This is the second article in my three part history about building Audiogalaxy.com. You should probably read the first one first.
I came back from my Christmas break feeling less burnt out. I focused on designing a backend that could handle 100,000 simultaneous Satellites and then started building it. To free me up from working on the client, Michael bought a copy of the Steven’s networking book and started working on a C version of the Satellite core. And David hired Kennon Ballou to help build the next-generation web interface.
The new backend and client went live in April, using my humble website from V1. Traffic started growing steadily, and by the end of May, we had about 3,000 clients connected at peak times. Sometime around the end of July, there was a Napster injunction scare, which pushed us over the 8,000 mark. We released version 0.6 of the client and David’s beautiful new website in September. At that point, our peak load started increasing by thousands of users every week.

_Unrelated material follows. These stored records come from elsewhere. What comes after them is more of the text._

(** X4.  In a track session a reconnect timer is set only in answer to a
    close event and always with a delay of 5000 ms, whatever else the
    event loop delivers (errors, messages, heartbeats): there are at most
    as many timers as close events, and at most one socket more than
    timers. *)
Theorem reconnect_timers_come_from_closes_only :
  forall (v : variant) (W : World) (wallet : string) (inputs : list input),
    let t := trace (session v W wallet inputs) in
    Forall (fun d => d = 5000) (reconnects t)
    /\ (List.length (reconnects t) <= List.length (filter isClosed inputs))%nat
    /\ (List.length (connects t) <= 1 + List.length (reconnects t))%nat.
Proof.
  intros v W wallet inputs t; subst t.
  destruct (run_timers v W wallet inputs (mkLoop [CONNECTING] [] []))
    as (s' & Hres & Hall & Hle & Hcount).
  unfold session, trackWallet, setupWebSocket.
  cbn [emptyLoop sockets timeouts intervals List.length app emit ret bind].
  rewrite (surjective_M (run _ _ _ _ _ _)); cbn [trace fst].
  unfold reconnects, connects in *; rewrite !observe_cons; cbn [app List.length].
  cbn [timeouts List.length] in Hcount.
  repeat split; try assumption; lia.
Qed.

(** ** How a render fails *)



(** ** Token metadata *)

Lemma fetchAssetInfo_missing (W : World) (mintId : string) :
  getAsset W mintId = NetFail
  \/ getAsset W mintId = BadBody
  \/ (exists body, getAsset W mintId = Body body
                   /\ JS.truthy (JS.prop body "result") = false) ->
  exists info,
    result (fetchAssetInfo W mintId) = Ok info
    /\ JS.truthy (metadataOf info "name") = false
    /\ JS.truthy (imageOf info) = false.
Proof.
  unfold fetchAssetInfo.
  intros [-> | [-> | (body & -> & Hfalsy)]].
  - exists JS.Null; repeat split.
  - exists JS.Null; repeat split.
  - cbn; rewrite get_eq.
    destruct (JS.nullish body) eqn:Hnull.
    + exists JS.Null; repeat split.
    + exists (JS.prop body "result"); cbn.
      split; [ reflexivity | ].
      destruct (JS.prop body "result") as [ | | b | n | str | items | fields ];
        try discriminate; split; reflexivity.
Qed.

Lemma primitive_or (a : JS.value) (s : string) :
  JS.primitive a = true -> JS.primitive (JS.or a (JS.Str s)) = true.
Proof. unfold JS.or; destruct (JS.truthy a); [ trivial | reflexivity ]. Qed.

(** X6.  When the metadata lookup for a trade's input token fails (the
    request fails, the body is not JSON, or the answer carries no result,
    as an error response does), the first variant still prints the card of
    the trade, provided that the rest of the card can be made: the
    signature is a string, the name of the output token, if it has one,
    is a primitive, and the URL of its picture can be converted to text.
    On the card the input token is named "Unknown",
    its picture is the one of the default token icon, and its mint and
    amount are those of the trade. *)
Theorem missing_metadata_gives_placeholders :
  forall (W : World) (tx : parsedTx) (m : txMeta) (signature : string)
         (t : trade),
    getAsset W (mint (inputToken t)) = NetFail
    \/ getAsset W (mint (inputToken t)) = BadBody
    \/ (exists body, getAsset W (mint (inputToken t)) = Body body
                     /\ JS.truthy (JS.prop body "result") = false) ->
    JS.primitive (metadataOf (assetInfoOf W (mint (outputToken t))) "name") = true ->
    JS.convertible (imageUrlOf (assetInfoOf W (mint (outputToken t)))) = true ->
    result (renderTrade W tx m (JS.Str signature) t) = Ok tt
    /\ exists c,
         cards (trace (renderTrade W tx m (JS.Str signature) t)) = [c]
         /\ ct_name (c_inputToken c) = JS.Str "Unknown"
         /\ ct_image (c_inputToken c)
            = tokenImage W (JS.Str CONFIG.DEFAULT_TOKEN_ICON)
         /\ ct_mint (c_inputToken c) = mint (inputToken t)
         /\ ct_amount (c_inputToken c) = orZero (amount (inputToken t)).
Proof.
  intros W tx m signature t Hmissing Hout Hurl.
  destruct (fetchAssetInfo_missing W _ Hmissing) as (info & Hinfo & Hname & Himage).
  assert (Hin : assetInfoOf W (mint (inputToken t)) = info)
    by (unfold assetInfoOf; now rewrite Hinfo).
  assert (Hplain : cardPrinted W tx m (JS.Str signature) t = true).
  { unfold cardPrinted; rewrite Hurl, Hin.
    unfold imageUrlOf at 1, JS.or at 1; rewrite Himage; cbn [JS.convertible andb].
    unfold cardReturns, plainCard, cardOf, cardTokenOf.
    cbn [c_inputToken c_outputToken c_signature ct_name].
    rewrite Hin; unfold JS.or at 1; rewrite Hname.
    now rewrite (primitive_or _ _ Hout). }
  rewrite (proj1 (renderTrade_shape W tx m (JS.Str signature) t) Hplain).
  split; [ reflexivity | ].
  exists (cardOf W tx m (JS.Str signature) t); split.
  - destruct (hushed_lookupBoth (fun ev => match ev with PrintCard c => [c] | _ => [] end)
                W (mint (inputToken t)) (mint (outputToken t))) as [Hquiet _];
      try reflexivity.
    unfold cards; rewrite trace_pair, observe_app, Hquiet; reflexivity.
  - unfold cardOf, cardTokenOf, JS.or;
      cbn [c_inputToken ct_name ct_image ct_mint ct_amount].
    rewrite Hin, Hname, Himage; repeat split.
Qed.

In the way that only 22-year-old unattached guys can do, I revolved my life around work. The kitchen was full of free food, and if I didn’t eat there, I ate lunch and dinner with Michael or anyone else that happened to be around. I went to the gym in the evening with Michael and Geoff and then back to the office. When things got too intense, the distractions of 6th Street were a short walk away. I remember going back to the office to work on low-priority stuff while I sobered up before driving home. At my apartment, my furniture was limited to a twin mattress, a chair, and a folding table for my computer. Every week we had more users, and every time something in the cloud melted down and we had to scramble to fix it, our crew became a little bit more tightly knit.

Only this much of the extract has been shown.